Large study could show how to protect everyone from MenB

06 Apr 2017
Large study could show how to protect everyone from MenB
  • A large study that will offer the MenB vaccine to every school student in years 10 to 12 in South Australia could unlock protection for whole populations from meningitis and septicaemia caused by MenB
  • The results can be aggregated with a UK government funded study announced in January
  • Together these two research initiatives could show how to defeat MenB everywhere it exists

A major study in teenagers in South Australia started this week. It could provide vital evidence that will help defeat meningococcal B (MenB) meningitis and septicaemia around the world.

The study has very similar aims to a UK government backed study announced in January. Together these two studies will show whether vaccinating teenagers against MenB could prevent spread of the infection to the wider population – even those who are not directly vaccinated. In Australia as in the UK, teenagers are the age group most likely to carry the bacteria and are key to transmission.

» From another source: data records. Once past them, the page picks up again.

(* ===== verification/Clone.v ===== *)
(** * Clone: the copy-on-write copy of an address space

    MmCloneProcessAddressSpace of kern/mm/mm.c, which Vmm.v defines, gives the
    new address space the pages of the old one: the theorems of this file. *)

From S2P Require Import Prelude Types Bitmap Irql Pool Paging Vmm.

(** ** Words of a mapped page *)

(** [va] is the first byte of a page mapped to frame [f]. *)
Record mapped_page (s : mm) (va f : Z) : Prop := {
  mp_u32 : is_u32 va;
  mp_aligned : page_aligned va;
  mp_walk : walk s va = Some f }.

Lemma in_page va i : is_u32 va → page_aligned va → 0 <= i < 1024 →
  is_u32 (va + 4 * i) ∧ PPN (va + 4 * i) = PPN va ∧ PGOFF (va + 4 * i) / 4 = i.
Proof. unfold page_aligned. intros Hu Ha Hi. split_and!; page_arith. Qed.

Lemma va_word_in_page s va f i :
  mapped_page s va f → 0 <= i < 1024 → va_word s (u32 (va + 4 * i)) = Some (word_of f i).
Proof.
  intros [Hu Ha Hw] Hi. destruct (in_page va i Hu Ha Hi) as (Hu' & HP & Ho).
  rewrite u32_small by done. unfold va_word. rewrite (walk_same_page s _ va) by done.
  by rewrite Hw, Ho.
Qed.

Lemma mapped_page_walk s s' va f : mapped_page s va f → walk s' va = walk s va → mapped_page s' va f.
Proof. intros [] E. split; try done. by rewrite E. Qed.

(** ** Writing to a frame that is not a table *)

Definition put_data (f i v : Z) (s : mm) : mm := set_phys (upd_word (word_of f i) v (phys s)) s.

Lemma put_data_word s f i v g j :
  0 <= i < 1024 → 0 <= j < 1024 →
  phys (put_data f i v s) (word_of g j) = if (g =? f) && (j =? i) then v else phys s (word_of g j).
Proof.
  intros Hi Hj. unfold put_data, upd_word. cbn [set_phys phys].
  destruct (Z.eqb_spec (word_of g j) (word_of f i)) as [E|Hne].
  - apply word_of_inj in E as [-> ->]; [|done|done]. by rewrite !Z.eqb_refl.
  - destruct (Z.eqb_spec g f) as [->|], (Z.eqb_spec j i) as [->|]; done.
Qed.

(** The page tables of two states agree. *)
Record same_tables (s s' : mm) : Prop := {
  st_cr3 : cr3 s' = cr3 s;
  st_pde va : pde_of s' va = pde_of s va;
  st_pte va : Valid (pde_of s va) = true → pte_of s' va = pte_of s va }.

Lemma same_tables_walk s s' va : same_tables s s' → walk s' va = walk s va.
Proof. intros [_ Hd Ht]. apply walk_entries; [apply Hd|apply Ht]. Qed.

Lemma same_tables_paging s s' : same_tables s s' → paging s → paging s'.
Proof.
  intros [Hc Hd _] [Sv Sf Hdis]. assert (∀ i, 0 <= i < 1024 → pd s' i = pd s i) as Hpd.
  { intros i Hi. by rewrite !pd_pde, Hd. }
  assert (0 <= self_index < 1024) by (unfold self_index; lia).
  split; [by rewrite Hpd|by rewrite Hpd, Hc|]. intros i j Hi Hj. rewrite !Hpd by done. auto.
Qed.
Lemma refs_added_room c x objs objs' n :
  refs_added c [x] objs objs' → room (1 + n) objs → room n objs'.
Proof.
  intros H (H1 & H2 & Hl). repeat split.
  - by rewrite H, H1.
  - by rewrite H, H2.
  - rewrite H in *. destruct (objs !! o) as [h0|] eqn:E; [|done].
    match goal with Hs : _ <$> Some _ = Some _ |- _ => injection Hs as <- end.
    by apply (Hl o h0 E).
  - rewrite H in *. destruct (objs !! o) as [h0|] eqn:E; [|done].
    match goal with Hs : _ <$> Some _ = Some _ |- _ => injection Hs as <- end.
    pose proof (Hl o h0 E) as (_ & ? & _). simpl. unfold gain. destruct (inherits _ _); lia.
  - rewrite H in *. destruct (objs !! o) as [h0|] eqn:E; [|done].
    match goal with Hs : _ <$> Some _ = Some _ |- _ => injection Hs as <- end.
    pose proof (Hl o h0 E) as (_ & _ & ?). simpl. rewrite gain_cons. unfold gain. simpl.
    destruct (decide _), (inherits _ _); lia.
Qed.

(** One iteration of the loop. *)
Lemma inherit_entry {B} s t (c : bool) x y i (k : unit → M (ob W) B) q1 q2 n :
  good_entry (objects s) x → room (1 + n) (objects s) → 0 <= n →
  ob_irql (outer s) <= DISPATCH_LEVEL → tables s !! t = Some (q1 ++ y :: q2) → length q1 = i →
  ∃ objs', refs_added c [x] (objects s) objs' ∧
    bind (if (x =? OB_INVALID_HANDLE) || (x =? NULL) then ret tt
          else
            let! inherit := (if c then ret true else ObIsObjectInheritable x) in
            if (inherit : bool) then ObReferenceObject x >>> put_entry t i x
            else put_entry t i OB_INVALID_HANDLE) k s
    = k tt (with_tables (<[t := q1 ++ new_entry (objects s) c x y :: q2]> (tables s))
             (with_objects objs' s)).
Proof.
  intros Hx (H1 & H2 & Hl) Hn Hi Ht <-. unfold new_entry.
  destruct (Z.eqb_spec x OB_INVALID_HANDLE) as [->|E1]; [|destruct (Z.eqb_spec x NULL) as [->|E2]];
    cbn [orb].
  - exists (objects s). split; [by apply refs_added_none|].
    rewrite bind_ret, insert_id by done. by rewrite with_objects_id, with_tables_id.
  - exists (objects s). split; [by apply refs_added_none|].
    rewrite bind_ret, insert_id by done. by rewrite with_objects_id, with_tables_id.
  - destruct Hx as [?|[?|[h Hx]]]; [done..|]. rewrite Hx.
    exists (<[x := set_RefCount (RefCount h + if inherits c h then 1 else 0) h]> (objects s)).
    split; [|rewrite (inherit_step s t c x h _ (q1 ++ y :: q2)); try done].
    + intros o. destruct (decide (x = o)) as [<-|Ho].
      * rewrite lookup_insert_eq, Hx. simpl. do 2 f_equal. rewrite gain_cons.
        rewrite decide_True by done. unfold gain. simpl. destruct (inherits c h); lia.
      * rewrite lookup_insert_ne by done. destruct (objects s !! o) as [h'|]; [|done].
        simpl. f_equal. symmetry. apply set_RefCount_id. rewrite gain_cons.
        rewrite decide_False by done. unfold gain. simpl. destruct (inherits c h'); lia.
    + rewrite insert_app_r_alt, Nat.sub_diag by done. done.
    + destruct (Hl x h Hx) as (? & ? & ?). repeat split; [done|done|lia].
Qed.

Lemma inherit_loop_run c from t pre suf q1 q2 s :
  from ≠ t → tables s !! from = Some (pre ++ suf) → tables s !! t = Some (q1 ++ q2) →
  length q1 = length pre → length q2 = length suf →
  ob_irql (outer s) <= DISPATCH_LEVEL → Forall (good_entry (objects s)) suf →
  room (Z.of_nat (length suf)) (objects s) →
  ∃ objs', refs_added c suf (objects s) objs' ∧
    inherit_loop (length suf) (length pre) t from c s = Ok (tt,
      with_tables (<[t := q1 ++ zip_with (new_entry (objects s) c) suf q2]> (tables s))
        (with_objects objs' s)).
Proof.
  intros Hne. revert pre q1 q2 s. induction suf as [|x suf IH];
    intros pre q1 q2 s Hf Ht Hq1 Hq2 Hi Hg Hl; (destruct q2 as [|y q2]; [try done|]); [|done|].
  { exists (objects s). split.
    - intros o. destruct (objects s !! o) as [h|]; [|done]. simpl. f_equal. symmetry.
      apply set_RefCount_id. unfold gain. simpl. destruct (inherits c h); lia.
    - cbn [zip_with inherit_loop length]. by rewrite insert_id, with_objects_id, with_tables_id. }
  apply Forall_cons in Hg as [Hx Hg]. cbn [length inherit_loop].
  rewrite (entry_run _ _ _ _ _ x Hf) by by apply list_lookup_middle.
  replace (Z.of_nat (length (x :: suf))) with (1 + Z.of_nat (length suf)) in Hl by (simpl; lia).
  destruct (inherit_entry (B := unit) s t c x y (length pre) (λ _, inherit_loop (length suf) (S (length pre)) t from c)
    q1 q2 (Z.of_nat (length suf)) Hx Hl ltac:(lia) Hi Ht Hq1) as (objs1 & Ho1 & ->).
  set (s1 := with_tables _ _).
  destruct (IH (pre ++ [x]) (q1 ++ [new_entry (objects s) c x y]) q2 s1) as (objs2 & Ho2 & Hr).
  - simpl. rewrite lookup_insert_ne, <- app_assoc by done. done.
  - simpl. rewrite lookup_insert_eq, <- app_assoc. done.
  - rewrite !length_app. simpl. lia.
  - by injection Hq2.
  - done.
  - eapply Forall_impl; [exact Hg|]. intros z. simpl. by apply (refs_added_good _ _ _ _ _ Ho1).
  - simpl. by apply (refs_added_room _ _ _ _ _ Ho1).
  - exists objs2. split; [by apply (refs_added_app _ _ _ _ objs1)|].
    rewrite length_app in Hr. simpl in Hr. rewrite Nat.add_1_r in Hr. rewrite Hr.
    unfold s1. unfold with_tables, with_objects. simpl. rewrite insert_insert_eq, <- app_assoc. simpl.
    rewrite (zip_with_ext (new_entry objs1 c) (new_entry (objects s) c) suf suf q2 q2); [done| |done..].
    intros z w. by apply (refs_added_entry _ _ _ _ _ _ _ Ho1).
Qed.
(* ===== verification/ObName.v ===== *)
(** * ObName: the object name space
    (kern/ob/obname.c, obdir.c, obsym.c, ObCreateObject and Ob_init of ob.c,
    the name buffers of ob.h, kern/lib/unicode.c)

    A pointer to a character is represented by the characters from there to the
    terminator, so that advancing it drops characters.  The messages the code
    logs, and ObpPrintDirectoryTree which only prints, are left out. *)

From S2P Require Import Prelude Types Irql Pool Ob.

(** ** unicode.c: counted strings *)

(** strncmp on the characters before the terminators. *)
Fixpoint strncmp_text (n : nat) (p q : list Z) : Z :=
  match n with
  | O => 0
  | S k =>
      let a := hd 0 p in let b := hd 0 q in
      if negb (a =? 0) && (a =? b) then strncmp_text k (tl p) (tl q) else a - b
  end.

Definition RtlCompareUnicodeString (Str1 Str2 : UNICODE_STRING) : Z :=
  if Length Str2 <? Length Str1 then -1
  else if Length Str1 <? Length Str2 then 1
  else strncmp_text (Z.to_nat (Length Str1)) (text Str1) (text Str2).

Definition RtlCopyUnicodeString (Destination Source : UNICODE_STRING) : UNICODE_STRING :=
  let SourceLength := Z.min (MaximumLength Destination) (Length Source) in
  UnicodeString (u16 SourceLength) (MaximumLength Destination) (Buffer Destination)
    (take (Z.to_nat SourceLength) (text Source)).

(** [p] is the address of the characters. *)
Definition RtlInitUnicodeString (p : addr) (chars : list Z) : UNICODE_STRING :=
  if p =? NULL then UnicodeString 0 0 NULL []
  else UnicodeString (u16 (Z.of_nat (length chars))) (u16 (u16 (Z.of_nat (length chars)) + 1)) p chars.

(** ** Paths *)

Definition IsPathSeperator (x : Z) : bool := (x =? 92) || (x =? 47).

Fixpoint skip_separators (StartPtr : list Z) : list Z :=
  match StartPtr with
  | [] => []
  | c :: r => if IsPathSeperator c then skip_separators r else StartPtr
  end.

(** The characters up to EndPtr, and what is left from there. *)
Fixpoint take_name (EndPtr : list Z) : list Z * list Z :=
  match EndPtr with
  | [] => ([], [])
  | c :: r => if IsPathSeperator c then ([], EndPtr) else let '(n, e) := take_name r in (c :: n, e)
  end.

Record OBP_LOOKUP_CONTEXT := LookupContext {
  ctx_Directory : addr; ctx_Object : addr; LastMountPoint : addr; ParsedTill : list Z;
  DirectoryLocked : bool; ctx_OldIrql : Z }.

Definition ObInitializeLookupContext : OBP_LOOKUP_CONTEXT := LookupContext NULL NULL NULL [] false 0.

Definition set_ParsedTill (p : list Z) (c : OBP_LOOKUP_CONTEXT) : OBP_LOOKUP_CONTEXT :=
  LookupContext (ctx_Directory c) (ctx_Object c) (LastMountPoint c) p (DirectoryLocked c) (ctx_OldIrql c).
Definition set_found (d o : addr) (c : OBP_LOOKUP_CONTEXT) : OBP_LOOKUP_CONTEXT :=
  LookupContext d o (LastMountPoint c) (ParsedTill c) (DirectoryLocked c) (ctx_OldIrql c).
Definition set_mount (m : addr) (c : OBP_LOOKUP_CONTEXT) : OBP_LOOKUP_CONTEXT :=
  LookupContext (ctx_Directory c) (ctx_Object c) m (ParsedTill c) (DirectoryLocked c) (ctx_OldIrql c).
Definition set_locked (b : bool) (i : Z) (c : OBP_LOOKUP_CONTEXT) : OBP_LOOKUP_CONTEXT :=
  LookupContext (ctx_Directory c) (ctx_Object c) (LastMountPoint c) (ParsedTill c) b i.

Record OBJECT_ATTRIBUTES := ObjectAttributes {
  RootDirectory : Z; AttrName : option UNICODE_STRING; AttrAttributes : Z }.

(** The multi-character constants of the pool tags. *)
Definition tag_mNbO : Z := 0x6D4E624F.
Definition tag_tjbo : Z := 0x746A626F.

Definition sizeof_OBJECT_DIRECTORY : Z := 28.
Definition sizeof_OBJECT_SYMBOLIC_LINK : Z := 8.

(** Strings of the source text are somewhere in the kernel image. *)
Definition literal : addr := KERNBASE.

Section names.
Context {W : Type} `{!ObWorld W} (call : addr → addr → M (ob W) KSTATUS).

(** *** ob.h: name buffers *)

Definition ObpAllocateObjectNameBuffer (Length : Z) : M (ob W) (KSTATUS * UNICODE_STRING) :=
  assert_ (Length <=? MAX_OBJECT_NAME_SIZE) >>>
  let! Buffer := in_outer (pa_alloc NonPagedPool MAX_OBJECT_NAME_SIZE tag_mNbO) in
  if Buffer =? NULL then ret (STATUS_INSUFFICIENT_RESOURCES, UnicodeString 0 0 NULL [])
  else ret (STATUS_SUCCESS, UnicodeString 0 MAX_OBJECT_NAME_SIZE Buffer []).

Definition ObpFreeObjectNameBuffer (n : UNICODE_STRING) : M (ob W) unit :=
  in_outer (pa_free (Buffer n) tag_mNbO).

(** *** obname.c: the next component of a path

    The terminator is written at Buffer[Length], beyond the buffer for a
    component of MaximumLength characters, which the assertion lets pass. *)
Definition ObParseDirectoryPath (Name : list Z) (DirName : UNICODE_STRING)
    (ParsedTill : list Z) : M (ob W) (bool * UNICODE_STRING * list Z) :=
  match skip_separators Name with
  | [] => ret (false, DirName, ParsedTill)
  | c :: r =>
      let '(n, EndPtr) := take_name r in
      let Length := Z.of_nat (length (c :: n)) in
      assert_ (Length <=? MaximumLength DirName) >>>
      if Length <? MaximumLength DirName then
        ret (true, UnicodeString (u16 Length) (MaximumLength DirName) (Buffer DirName) (c :: n), EndPtr)
      else halt Fault
  end.

(** *** obdir.c: entries of a directory *)

Definition ObpAcquireDirectoryLock (d : addr) (Context : OBP_LOOKUP_CONTEXT) :
    M (ob W) OBP_LOOKUP_CONTEXT :=
  let! OldIrql := acquire (DirectoryLock d) in ret (set_locked true OldIrql Context).

Definition ObpReleaseDirectoryLock (d : addr) (Context : OBP_LOOKUP_CONTEXT) :
    M (ob W) OBP_LOOKUP_CONTEXT :=
  release (DirectoryLock d) (ctx_OldIrql Context) >>>
  ret (set_locked false (ctx_OldIrql Context) Context).

Definition entries (d : addr) : M (ob W) (list addr) :=
  let! h := header d in
  match Body h with Directory l _ _ => ret l | _ => halt Fault end.

(** The loop over the entries: the Result of the last comparison, and the
    context it leaves. *)
Fixpoint search_entries (l : list addr) (d : addr) (Name : UNICODE_STRING) (Result : Z)
    (Context : OBP_LOOKUP_CONTEXT) : M (ob W) (Z * OBP_LOOKUP_CONTEXT) :=
  match l with
  | [] => ret (Result, Context)
  | o :: l' =>
      let! h := header o in
      let Result := RtlCompareUnicodeString Name (ObjectName h) in
      if Result =? 0 then
        let Context := set_found d o Context in
        let! m := ObIsMountpointObject o in
        ret (Result, if (m : bool) then set_mount o Context else Context)
      else search_entries l' d Name Result Context
  end.

Definition ObpLookupEntryDirectory (d : addr) (Name : UNICODE_STRING) (Context : OBP_LOOKUP_CONTEXT)
    : M (ob W) (KSTATUS * OBP_LOOKUP_CONTEXT) :=
  let UnLock := negb (DirectoryLocked Context) in
  let! Context := (if UnLock then ObpAcquireDirectoryLock d Context else ret Context) in
  let! l := entries d in
  let! (Result, Context) := search_entries l d Name (-1) Context in
  let! Context := (if UnLock then ObpReleaseDirectoryLock d Context else ret Context) in
  ret (if negb (Result =? 0) then STATUS_OBJECT_NAME_NOT_FOUND else STATUS_SUCCESS, Context).

Definition InsertTail (d o : addr) : M (ob W) unit :=
  let! hd := header d in
  match Body hd with
  | Directory l fl dev =>
      put_header d (set_Body (Directory (l ++ [o]) fl dev) hd) >>>
      let! h := header o in put_header o (set_Linked true h)
  | _ => halt Fault
  end.

Definition ObpInsertEntryDirectory (Parent : addr) (Context : OBP_LOOKUP_CONTEXT) (o : addr)
    : M (ob W) OBP_LOOKUP_CONTEXT :=
  let! d := ObIsDirectoryObject Parent in
  assert_ d >>>
  let! h := header o in
  assert_ (negb (Linked h)) >>>
  assert_ (ctx_Directory Context =? Parent) >>>
  let UnLock := negb (DirectoryLocked Context) in
  let! Context := (if UnLock then ObpAcquireDirectoryLock Parent Context else ret Context) in
  InsertTail Parent o >>>
  (if UnLock then ObpReleaseDirectoryLock Parent Context else ret Context).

Every high school in South Australia has been invited to take part and every teenager in school years 10 to 12 could be offered the MenB vaccine free of charge. The University of Adelaide is leading the study in partnership with SA Health.

This study will provide protection to an age group that is particularly at risk of the disease through free access to the vaccine, and also help solve a question that is crucial to public health.

Later this year the UK government will award funding for a similar nationwide study to find out the effectiveness of the MenB vaccine in adolescents. The government committed to funding this study in April 2016 following a major public petition and campaign.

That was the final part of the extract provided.